Scream is viewed as a “slasher”; however, this film almost turned horror movies on its head as it is a parody towards all the cliché moments in this genre of movies.  I feel this was a good move as at this stage in movies, horrors from this category were becoming tiresome and far too predictable.  This is why I really enjoyed Scream when I first saw it.

Watching a clip near the beginning of the movie has a huge amount of well used clichés – alone in the house and the phone rings, locking doors and barricading the entry points, being watched while on the phone, falling over and being chased. This comes under Alloway's term of "iconography", which is analysing generic indentities in films:

"In this way we can indicate typical patterns of recurrence and change in popular films which can be traced better in terms of 'iconography' than in terms of individual creativity.  Indeed, the personal contribution of many directors can only be seen fully after typical iconographical elements have been identified".

This is true, especially in Scream, with the high amount of well known clichés and iconographical scenes which are almost "in-your-face" to the audience who can instantly relate to these types of scenes from previous viewed films.


I found it quite amusing that the main character is stroking the kitchen knife while discussing the movie “Halloween” to the caller (never mind the fact that she has no idea who it was and she was having a deep conversation with them!)

Although these movies are eighteen years apart from one another, they both portray the same qualities and ideas that make them a great movie within the genre of horror.

The questions that I have been thinking are, what makes a good slasher movie? Why does people love these types of movies and why are they so successful?

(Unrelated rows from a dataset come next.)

Lemma impl_add_ok s L k x g l :
  sinv s L -> socks s !! k = Some x -> group_impl x = None -> L !! g = Some l ->
  exists p' q', posix_sock_group_impl_add_sock g k 0 s = Ok (0, set_with_data q' (set_ps p' s)) /\ inv p' /\
    (forall j, recv_pipe x <> Some j -> view p' !! j = view (ps s) !! j) /\
    (forall i q, recv_pipe x = Some i -> view (ps s) !! i = Some q ->
       exists q', view p' !! i = Some q' /\ q_cap q' = q_cap q /\ q_bytes q' = q_bytes q /\
         (q_group q' = None \/ q_group q' = Some g)) /\
    dom (pgroups p') = dom (pgroups (ps s)) /\ (forall c, c ∉ owned (ps s) -> mem p' !! c = mem (ps s) !! c) /\ owned p' ≡ₚ owned (ps s) /\
    (if pipe_has_data x then TAILQ_INSERT_TAIL g k (with_data s) = Some q' else q' = with_data s).
Proof.
  intros Hs Hx Hg Hl. pose proof (si_sock s L Hs k x Hx) as Hok. pose proof (si_pipes s L Hs) as Hinv.
  pose proof (so_flag s L k x Hok) as Hflag. pose proof (so_alone s L k x Hok Hg) as Hsd.
  assert (Hno : forall h m, L !! h = Some m -> k ∉ m) by (intros h m Hm [? _]%(so_listed s L k x Hok h m Hm); congruence).
  unfold posix_sock_group_impl_add_sock. cbn [Z.eqb negb]. rewrite (M_bind_ok _ _ _ _ _ (load_sock_ok s k x Hx)).
  destruct (recv_pipe x) as [i|] eqn:Ei.
  - destruct (so_pipe s L k x Hok i Ei) as (q & Hq & _ & Hqg & Hhdr). rewrite Hg in Hqg.
    assert (Hp : piped s x = q_bytes q) by (unfold piped; by rewrite Ei, Hq). rewrite Hp in Hflag.
    rewrite (M_bind_ok _ _ _ _ _ (on_pipes_ok _ s _ _ (available_ok (ps s) i q Hinv Hq))).
    replace (set_ps (ps s) s) with s by (by destruct s).
    destruct (Z.ltb_spec 0 (Z.of_nat (length (q_bytes q)))) as [Hn|Hn].
    + assert (Hpd : pipe_has_data x = true) by (rewrite Hflag, bool_decide_false; [done|]; intros E; rewrite E in Hn; cbn in Hn; lia).
      destruct (list_insert s L g l k Hs Hl Hno (so_node s L k x Hok)) as (q' & Hq' & _).
      rewrite (M_bind_ok _ _ _ _ _ (update_sock_ok s k x _ Hx)).
      replace (with_socket_data false (with_pipe_data true x)) with x by (clear -Hpd Hsd; destruct x; cbn in *; by subst).
      unfold set_socks. rewrite insert_id by done. replace (Sst _ _ _ _ _ _) with s by (by destruct s).
      rewrite (M_bind_ok _ _ _ _ _ (on_list_ok (TAILQ_INSERT_TAIL g k) s q' Hq')). rewrite Hpd.
      exists (ps s), q'. split_and!; try done. intros i' q2 [= <-] Hq2. exists q2.
      split_and!; try done. left. destruct Hqg; congruence.
    + assert (E : q_bytes q = []) by (apply nil_length_inv; lia). rewrite E in Hflag. cbn in Hflag. rewrite Hflag.
      pose proof Hq as (p & Hp' & Eq)%view_lookup. destruct (si_list s L Hs g l Hl) as (_ & Hgs & _).
      destruct (group_add_ok (ps s) g i p Hinv Hp') as (p' & Hrun & [Hinv' Hm' Ho' Hg' Hv']); [|done|by rewrite Eq in Hhdr|].
      { rewrite Eq in Hqg. cbn in Hqg. by destruct Hqg. }
      rewrite (M_bind_ok _ _ _ _ _ (on_pipes_ok _ s _ _ Hrun)). cbn [Z.eqb]. mstep. exists p', (with_data s).
      rewrite <- Eq in Hv'. split_and!; try done.
      * intros j Hj. rewrite Hv'. apply lookup_insert_ne. congruence.
      * intros i' q2 [= <-] Hq2. rewrite Hq in Hq2. injection Hq2 as <-. rewrite Hv', lookup_insert_eq. eexists.
        split; [done|]. split_and!; try done. by right.
  - assert (Hpd : pipe_has_data x = false) by (rewrite Hflag; unfold piped; by rewrite Ei). rewrite Hpd.
    exists (ps s), (with_data s). split_and!; try done. by destruct s as [].
Qed.

Lemma add_sock_ok s L k x g l cb rc :
  sinv s L -> socks s !! k = Some x -> L !! g = Some l ->
  exists r s' L', spdk_sock_group_add_sock g k cb rc s = Ok (r, s') /\ sinv s' L' /\ streams s' = streams s /\
    owned (ps s') ≡ₚ owned (ps s) /\ (forall c, c ∉ owned (ps s) -> mem (ps s') !! c = mem (ps s) !! c) /\ (L' = L \/ L' = join_lists k g x L).
Proof.
  intros Hs Hx Hl. unfold spdk_sock_group_add_sock. destruct cb; cbn [negb].
  2:{ eexists _, _, L. split; [done|]. split_and!; try done; [by apply errno_sinv|by left]. }
  rewrite (M_bind_ok _ _ _ _ _ (load_sock_ok s k x Hx)). destruct (decide (group_impl x = None)) as [Hg|Hg].
  2:{ rewrite bool_decide_false by done. eexists _, _, L. split; [done|]. split_and!; try done; [by apply errno_sinv|by left]. }
  rewrite bool_decide_true by done. cbn [negb]. destruct (Z.eqb_spec rc 0) as [->|Hrc].
  - destruct (impl_add_ok s L k x g l Hs Hx Hg Hl) as (p' & q' & Hrun & Hinv & Hvo & Hvk & Hd & Hm & Ho & Hq').
    rewrite (M_bind_ok _ _ _ _ _ Hrun). cbn [Z.eqb negb]. mstep.
    erewrite M_bind_ok by (apply update_sock_ok; exact Hx). eexists 0, _, _. split; [done|].
    edestruct (joined_ok s L (join_lists k g x L) k x g l p' q' (alter (fun l => l ++ [k]) g)) as [Hs' Hst]; try done.
    + intros j y i Hj Hy Hi. apply Hvo. intros Hxi. apply Hj. by eapply (si_inj s L Hs).
    + unfold join_lists. destruct (pipe_has_data x); [|done]. split; [done|]. by rewrite Hl.
    + split_and!; try done. by right.
  - unfold posix_sock_group_impl_add_sock. rewrite (proj2 (Z.eqb_neq rc 0) Hrc). cbn [negb]. mstep.
    rewrite (proj2 (Z.eqb_neq rc 0) Hrc). exists rc, s, L. split_and!; try done. by left.
Qed.

(** ** Leaving *)

(** The pipe of an idle socket leaves the pipe group of [g], and the socket the
    group when [go]. *)
Lemma left_ok s L k x g go p' gs :
  sinv s L -> socks s !! k = Some x -> group_impl x = Some g -> listed x = false -> inv p' ->
  (forall j y i, j <> k -> socks s !! j = Some y -> recv_pipe y = Some i -> view p' !! i = view (ps s) !! i) ->
  (forall i q, recv_pipe x = Some i -> view (ps s) !! i = Some q -> view p' !! i = Some (regrouped None q)) ->
  dom (pgroups p') = dom (pgroups (ps s)) ->
  let x' := if go : bool then with_group_impl None false x else x in
  let s' := set_socks <[k := x']> (set_g_socks gs (set_ps p' s)) in
  sinv s' L /\ streams s' = streams s.
Proof.
  intros Hs Hx Hg Hoff Hinv Hvo Hvk Hd x' s'. pose proof (si_sock s L Hs k x Hx) as Hok.
  assert (Hrp : recv_pipe x' = recv_pipe x) by (unfold x'; by destruct go).
  assert (Hp' : piped s' x' = piped s x).
  { unfold piped. rewrite Hrp. destruct (recv_pipe x) as [i|] eqn:Ei; [|done].
    destruct (so_pipe s L k x Hok i Ei) as (q & Hq & _). cbn. by rewrite (Hvk i q eq_refl Hq), Hq. }
  assert (Hgr : forall h, is_Some (pgroups (ps s) !! h) -> is_Some (pgroups p' !! h))
    by (intros h; rewrite <- !elem_of_dom, Hd; done).
  assert (Hkeep : others_keep k s s') by (split; done).
  assert (Hno : forall h m, L !! h = Some m -> k ∉ m)
    by (intros h m Hm [_ Hin]%(so_listed s L k x Hok h m Hm); unfold listed in Hoff; congruence).
  split.
  - eapply (sinv_upd s s' L L k x x'); try done; [apply relist_refl|by intros; apply (si_list s L Hs)|by left|].
    pose proof Hok as [O1 O2 O3 O4 O5 O6 O7 O8]. apply orb_false_iff in Hoff as [Hoff1 Hoff2].
    split; try done.
    + intros i Hi. rewrite Hrp in Hi. destruct (O1 i Hi) as (q & Hq & Hc & _ & Hz). exists (regrouped None q).
      cbn. rewrite (Hvk i q Hi Hq). split_and!; [done| |by left|done]. cbn. unfold x'. by destruct go.
    + rewrite Hp', <- O2. unfold x'. by destruct go.
    + intros _. unfold x'. by destruct go.
    + intros h Hh. unfold x' in Hh. destruct go; [done|by apply O4].
    + intros h m Hm. split; [intros ?; by edestruct Hno|]. intros [_ Hin]. exfalso. revert Hin. unfold x'.
      destruct go; cbn; by rewrite Hoff1, Hoff2.
    + unfold x'. by destruct go.
  - rewrite (streams_step s s' k x x' Hx eq_refl Hkeep). apply insert_id. rewrite (streams_lookup s k x Hx).
    unfold stream. by rewrite Hp'.
Qed.

Lemma remove_sock_ok s L k x g rc :
  sinv s L -> socks s !! k = Some x -> group_impl x = Some g -> listed x = false ->
  (forall i q, recv_pipe x = Some i -> view (ps s) !! i = Some q -> q_group q = Some g) ->
  exists s', spdk_sock_group_remove_sock g k rc s = Ok (rc, s') /\ sinv s' L /\ streams s' = streams s /\
    owned (ps s') ≡ₚ owned (ps s) /\ (forall c, c ∉ owned (ps s) -> mem (ps s') !! c = mem (ps s) !! c).
Proof.
  intros Hs Hx Hg Hoff Hpg. pose proof (si_sock s L Hs k x Hx) as Hok. pose proof (si_pipes s L Hs) as Hinv.
  unfold spdk_sock_group_remove_sock. rewrite (M_bind_ok _ _ _ _ _ (load_sock_ok s k x Hx)).
  rewrite bool_decide_true by done. mstep.
  assert (exists p', posix_sock_group_impl_remove_sock g k rc s = Ok (rc, set_ps p' s) /\ inv p' /\
    (forall j, recv_pipe x <> Some j -> view p' !! j = view (ps s) !! j) /\
    (forall i q, recv_pipe x = Some i -> view (ps s) !! i = Some q -> view p' !! i = Some (regrouped None q)) /\
    dom (pgroups p') = dom (pgroups (ps s)) /\ (forall c, c ∉ owned (ps s) -> mem p' !! c = mem (ps s) !! c) /\ owned p' ≡ₚ owned (ps s))
    as (p' & Hrun & Hinv' & Hvo & Hvk & Hd & Hm & Ho).
  { unfold posix_sock_group_impl_remove_sock. rewrite (M_bind_ok _ _ _ _ _ (load_sock_ok s k x Hx)).
    unfold listed in Hoff. rewrite Hoff. destruct (recv_pipe x) as [i|] eqn:Ei.
    - destruct (so_pipe s L k x Hok i Ei) as (q & Hq & _). pose proof Hq as (p & Hp & Eq)%view_lookup.
      destruct (group_remove_ok (ps s) g i p Hinv Hp) as (p' & p1 & Hrun & [Hinv' Hm' Ho' Hg' Hv'] & _).
      { pose proof (Hpg i q eq_refl Hq) as Hq'. by rewrite Eq in Hq'. }
      rewrite M_bind_assoc, (M_bind_ok _ _ _ _ _ (on_pipes_ok _ s _ _ Hrun)). cbn [Z.eqb]. mstep.
      exists p'. rewrite <- Eq in Hv'. split_and!; try done.
      + intros j Hj. rewrite Hv'. apply lookup_insert_ne. congruence.
      + intros i' q2 [= <-] Hq2. rewrite Hq in Hq2. injection Hq2 as <-. by rewrite Hv', lookup_insert_eq.
    - mstep. exists (ps s). split_and!; try done. by destruct s. }
  rewrite (M_bind_ok _ _ _ _ _ Hrun).
  pose proof (fun go gs => left_ok s L k x g go p' gs Hs Hx Hg Hoff Hinv'
    ltac:(intros j y i Hj Hy Hi; apply Hvo; intros Hxi; apply Hj; by eapply (si_inj s L Hs)) Hvk Hd) as Hleft.
  destruct (Z.eqb_spec rc 0) as [->|Hrc].
  - mstep. erewrite M_bind_ok by (apply update_sock_ok; exact Hx). eexists. split; [done|].
    by destruct (Hleft true (alter (filter (fun j => j <> k)) g)).
  - exists (set_ps p' s). split; [done|]. destruct (Hleft false id) as [H1 H2].
    assert (E : set_socks <[k := x]> (set_g_socks id (set_ps p' s)) = set_ps p' s)
      by (unfold set_socks; cbn; by rewrite insert_id).
    cbn [id] in H1, H2. rewrite E in H1, H2. done.
Qed.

The majority of these styles of movies are very similar: main character in a calm and happy environment – usually a party scene, something then happens to disrupt the calm atmosphere (someone is killed), other characters are involved into the plot/friends of the main character, the problem the characters face is resolved (killed dies/captured) and the atmosphere fades back into a calm and relaxed state.  

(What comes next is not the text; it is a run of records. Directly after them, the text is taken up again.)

Lemma get_earth_imagery_outcome (lat lon : float) w :
  returns (get_earth_imagery [lat; lon]) w (fun v w' =>
    after_request (imagery_request w lat lon) w w' /\
    (v = imagery_fallback \/ imagery_shape v) /\
    (no_success_reply w (imagery_request w lat lon) -> v = imagery_fallback)).
Proof.
  unfold get_earth_imagery.
  match goal with |- returns (bind (try_except ?b _) _) _ _ => set (body := b) end.
  eapply returns_mono.
  - apply (guarded_world body _ _ w (sent_more (imagery_request w lat lon) w)
             (fun v => imagery_shape v /\
                       ~ no_success_reply w (imagery_request w lat lon))).
    + subst body. unfold bind, getitem_list, get_api_key, requests_get. simpl.
      destruct (upstream w _ _) as [r|e]; [|done].
      by destruct (status_code r =? 200).
    + subst body. apply safe_bind_any. intros lon' w1 [= <- <-].
      apply safe_bind_any. intros lat' w2 [= <- <-].
      apply safe_bind_any. intros key w3 [= <- <-].
      apply safe_bind_any. intros response w4 Hget%requests_get_inv.
      destruct (status_code response =? 200) eqn:Hs; [|by apply safe_ret].
      apply Z.eqb_eq in Hs.
      apply safe_ret. intros v [= <-]. split; [by eexists|].
      intros F. by apply (F response).
  - intros v w' (Hw & [-> | (Hshape & Hok)]).
    + split; [exact Hw|]. split; [by left | done].
    + split; [exact Hw|]. split; [by right | by intros F].
Qed.

Lemma random_randint_draws a b w :
  a <= b ->
  returns (random_randint a b) w (fun n w' => a <= n <= b /\ w' = drew w).
Proof.
  intros Hab. unfold random_randint, randbelow, next_word, bind, ret, returns.
  eexists _, _. split; [reflexivity|]. simpl.
  pose proof (Z.mod_pos_bound (entropy w (drawn w)) (b - a + 1)).
  split; [lia | done].
Qed.

Lemma random_choice_draws (seq : list string) w :
  seq <> [] ->
  returns (random_choice seq) w (fun s w' => s ∈ seq /\ w' = drew w).
Proof.
  intros Hne. unfold random_choice, randbelow, next_word, bind, ret, returns. simpl.
  assert (Hlen : 0 < Z.of_nat (length seq)) by (destruct seq; [done | simpl; lia]).
  pose proof (Z.mod_pos_bound (entropy w (drawn w)) _ Hlen) as Hi.
  destruct (seq !! Z.to_nat (entropy w (drawn w) `mod` Z.of_nat (length seq)))
    as [s|] eqn:E.
  - eexists _, _. split; [reflexivity|]. split; [|done].
    by eapply list_elem_of_lookup_2.
  - apply lookup_ge_None in E. lia.
Qed.

Lemma get_mars_weather_outcome w :
  returns get_mars_weather w (fun v w' =>
    mars_shape v /\ w' = drew (drew (drew w))).
Proof.
  unfold get_mars_weather.
  apply returns_bind. eapply returns_mono;
    [apply (random_randint_draws (-80) (-20)); lia|].
  intros temp w1 [Htemp ->].
  apply returns_bind. eapply returns_mono; [by apply random_choice_draws|].
  intros season w2 [Hseason ->].
  apply returns_bind. eapply returns_mono;
    [apply (random_randint_draws 600 900); lia|].
  intros pressure w3 [Hpressure ->].
  apply returns_ret. split; [|done].
  by exists temp, season, pressure.
Qed.

(** ** The aggregator and the classifier, with the words they draw *)

Lemma calculate_pollution_from_nasa_draws city_id (events : list value) w :
  returns (calculate_pollution_from_nasa city_id events) w (fun r w' =>
    w' = drew w /\ snd r = (1 - fst r)%float /\
    (0.2 <=? fst r)%float = true /\ (fst r <=? 0.8)%float = true).
Proof.
  unfold calculate_pollution_from_nasa, random_uniform, random_random,
    next_word, bind, ret, returns.
  eexists _, _. split; [reflexivity|]. simpl.
  split; [done|]. split; [done|]. apply clamp_bounds.
Qed.

Lemma determine_status_draws (b : float) w :
  returns (determine_status b) w (fun r w' =>
    w' = drew w /\ decided_on b (fst r) /\ in_band (fst r) (snd r)).
Proof.
  unfold determine_status, decided_on, in_band.
  destruct (0.6 <? b)%float; [|destruct (0.45 <? b)%float].
  - apply returns_bind.
    eapply returns_mono; [apply (random_randint_draws 20 40); lia|].
    intros n w' [Hn ->]. apply returns_ret. simpl. auto 10.
  - apply returns_bind.
    eapply returns_mono; [apply (random_randint_draws 41 69); lia|].
    intros n w' [Hn ->]. apply returns_ret. simpl. auto 10.
  - apply returns_bind.
    eapply returns_mono; [apply (random_randint_draws 70 85); lia|].
    intros n w' [Hn ->]. apply returns_ret. simpl. auto 10.
Qed.

(** ** When no upstream call succeeds *)

Lemma no_success_failure w w' rq :
  no_upstream_success w -> upstream w' = upstream w -> upstream_failure w' rq.
Proof.
  intros Hno Hup.
  destruct (upstream w' (length (sent w')) rq) as [r|e] eqn:E.
  - eapply bad_status; [exact E|]. rewrite Hup in E. by eapply Hno.
  - by eapply transport_error.
Qed.

Lemma no_success_no_reply w w' rq :
  no_upstream_success w -> upstream w' = upstream w -> no_success_reply w' rq.
Proof. intros Hno Hup r E. rewrite Hup in E. by eapply Hno. Qed.

Lemma known_city_coords (city_id : string) info :
  assoc city_id PERU_CITIES = Some info -> exists lat lon, coords info = [lat; lon].
Proof.
  simpl. repeat (destruct (String.eqb city_id _); [intros [= <-]; by eexists _, _|]).
  done.
Qed.

(** ** The routes, step by step *)

Lemma returns_self {A} (p : Py A) w (Q : A -> world -> Prop) :
  returns p w Q -> returns p w (fun a w' => p w = (Ok a, w') /\ Q a w').
Proof. intros (a & w' & H & HQ). by exists a, w'. Qed.

Lemma api_status_run w :
  returns api_status w (fun r w' =>
    exists (l : list value) (n : nat) (apod_ok asteroids_ok : bool) (count temp : Z),
      (exists w1, get_nasa_events w = (Ok l, w1)) /\ n = length l /\
      r = HttpResponse 200 (VDict [
            ("nasa_connected", VBool true);
            ("apis_operational", VDict [
               ("apod", VBool apod_ok);
               ("eonet", VBool (0 <? Z.of_nat n));
               ("asteroids", VBool asteroids_ok);
               ("mars_weather", VBool true)]);
            ("stats", VDict [
               ("events_today", VInt (Z.of_nat n));
               ("asteroids_near_earth", VInt count);
               ("mars_temperature", VInt temp)])]) /\
      (n <= 3)%nat /\ 0 <= count /\ (asteroids_ok = false -> count = 0) /\
      -80 <= temp <= -20 /\
      sent w' = (sent w ++ [events_request; apod_request w; asteroid_request w])%list /\
      (no_upstream_success w -> n = 0%nat /\ apod_ok = false /\ asteroids_ok = false)).
Proof.
  unfold api_status.
  apply returns_bind. eapply returns_mono;
    [apply returns_self, get_nasa_events_outcome|].
  intros l w1 (Hself & Hw1 & Hlen & _ & Hfail1).
  apply after_request_fields in Hw1 as (Hk1 & Hu1 & _ & Hc1 & Ht1 & _ & Hs1).
  apply returns_bind. eapply returns_mono; [apply get_nasa_apod_outcome|].
  intros apod w2 (Hw2 & Hapod & Hfail2).
  apply after_request_fields in Hw2 as (Hk2 & Hu2 & _ & Hc2 & Ht2 & _ & Hs2).
  apply returns_bind. eapply returns_mono; [apply get_asteroid_data_outcome|].
  intros ast w3 (Hw3 & Hast & Hfail3).
  apply after_request_fields in Hw3 as (_ & _ & _ & _ & _ & _ & Hs3).
  apply returns_bind. eapply returns_mono; [apply get_mars_weather_outcome|].
  intros mars w4 ((temp & season & pressure & -> & Htemp & _) & ->).
  assert (Hsent : sent (drew (drew (drew w3)))
                  = (sent w ++ [events_request; apod_request w; asteroid_request w])%list).
  { simpl. rewrite Hs3. simpl. rewrite Hs2, Hs1, <- !app_assoc. simpl.
    unfold apod_request, asteroid_request.
    by rewrite Hk2, Hc2, Ht2, Hk1, Hc1, Ht1. }
  assert (Hdown : no_upstream_success w ->
                  l = [] /\ apod = apod_fallback /\ ast = asteroid_fallback).
  { intros Hno. split; [|split].
    - apply Hfail1. by apply (no_success_failure w).
    - apply Hfail2. apply (no_success_failure w); [done | congruence].
    - apply Hfail3. apply (no_success_failure w); [done | congruence]. }
  destruct Hapod as [-> | (title & url & s & date & -> & _)];
    destruct Hast as [-> | (count & -> & Hcount)];
    (eexists _, _; split; [reflexivity|]);
    eexists l, (length l), _, _, _, temp;
    (split; [by exists w1|]); (split; [reflexivity|]);
    (split; [reflexivity|]); (split; [done|]);
    (split; [lia || done|]); (split; [done|]); (split; [done|]);
    (split; [done|]); intros Hno; destruct (Hdown Hno) as (-> & Ha & Hb);
    try discriminate Ha; try discriminate Hb; done.
Qed.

However, horrors nowadays are sometimes quite different, where all of the characters are killed or there is some form of flip in the plot near the end.

In my opinion, I feel that these horrors are very successful as viewers like to pay into a cinema to be scared in a fantasy environment where they know themselves that they cannot be harmed.  I find myself in the cinema laughing at myself the fact that I am almost jumping out of the seat when there’s a “jumpy” moment in a horror.  

Most horrors nowadays – Paranormal Activity, Drag Me To Hell, Insidious, Sinister – all use these huge jumping moments to engage with the viewers and make them feel that they are there in the scene to make it more believable.

I really believe that this is what makes these movies extremely successful and what makes people want to pay into the cinema from hearing how scary it is from friends or by even watching the adverts on television.



_______________________________________________________

References:

Hutchings, P., 1995. Genre Theory and Criticism in Joanne Hollows and Mark Jancovich, eds., Approaches to Popular Film. Manchester: Manchester University Press.